加工食品の原料原産地表示義務化、栄養成分表示、はたまた遺伝子組換え食品表示と、ここ数年のうちに、食品産業界が対応しなければならない課題が山積している。全ての食品製造事業者、全ての加工食品を対象にした原料原産地表示義務化では、多くの例外規定を盛り込むことで、「全て」を対象に囲い込むことはできたが、その表示は、消費者にとっても分かりにくい内容も囲い込んでおり、最も強烈に“推進”した消費者団体関係者をして「地球産としか受け取れない意味のない表示」と言わしめてしまう結果も生んでいる。

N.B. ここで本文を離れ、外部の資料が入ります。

(** * Verification of the Solid / Motion One binding layer (src/index.js)

    The development embeds the adapter of [src/index.js]: the [Presence]
    container, the state binder [createAndBindMotionState], the primitive
    [createMotion], the directive [motion], [MotionComponent] and the
    [Motion] proxy.  Stateful code is written in a state monad over a
    [World] that holds what the JavaScript keeps in closures, in the host
    runtime and in the animation engine. *)

From stdpp Require Import gmap strings list fin_maps.

Open Scope string_scope.
Open Scope list_scope.
Open Scope nat_scope.

(* ===================================================================== *)
(** ** JavaScript values and objects *)
(* ===================================================================== *)

(** The values that can sit in a props or options object.  Numbers are
    integers here: no claim depends on fractions. *)
#[warnings="-register-all"]
Inductive value : Type :=
| VUndefined
| VNull
| VBool (b : bool)
| VNum (n : Z)
| VStr (s : string)
| VObj (fields : list (string * value)).

(** JavaScript truthiness, as used by [&&], [||] and [?:]. *)
Definition truthy (v : value) : bool :=
  match v with
  | VUndefined | VNull => false
  | VBool b => b
  | VNum n => negb (n =? 0)%Z
  | VStr s => negb (String.eqb s "")
  | VObj _ => true
  end.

一方、食品表示の最終の受け手ある消費者は、食品表示を「ほとんど確認していない」人が大幅に増えている。日本政策金融公庫が先頃発表した「消費者動向調査」で明らかになったもので、食品の安全への関心が最も高かった2002年の同種調査と比較すると、食品表示を「気にしない」とする回答が13・5ポイントも増加している。

また、食品表示への要望は「見やすさ、分かりやすさ」が最も多く、表示項目を増やし、必然的に表示文字が多くなる「改革」とはどこか乖離している状況もみえている。

さらに、食品表示は「商品選択に資する」ものであるのに、「安全性の担保」と混同して認識している人も多い。この間の食品表示の見直し検討では、消費者が本当に求めるものと、どこか乖離した矛盾を感じてしまう。再度の見直しが必要ではないか。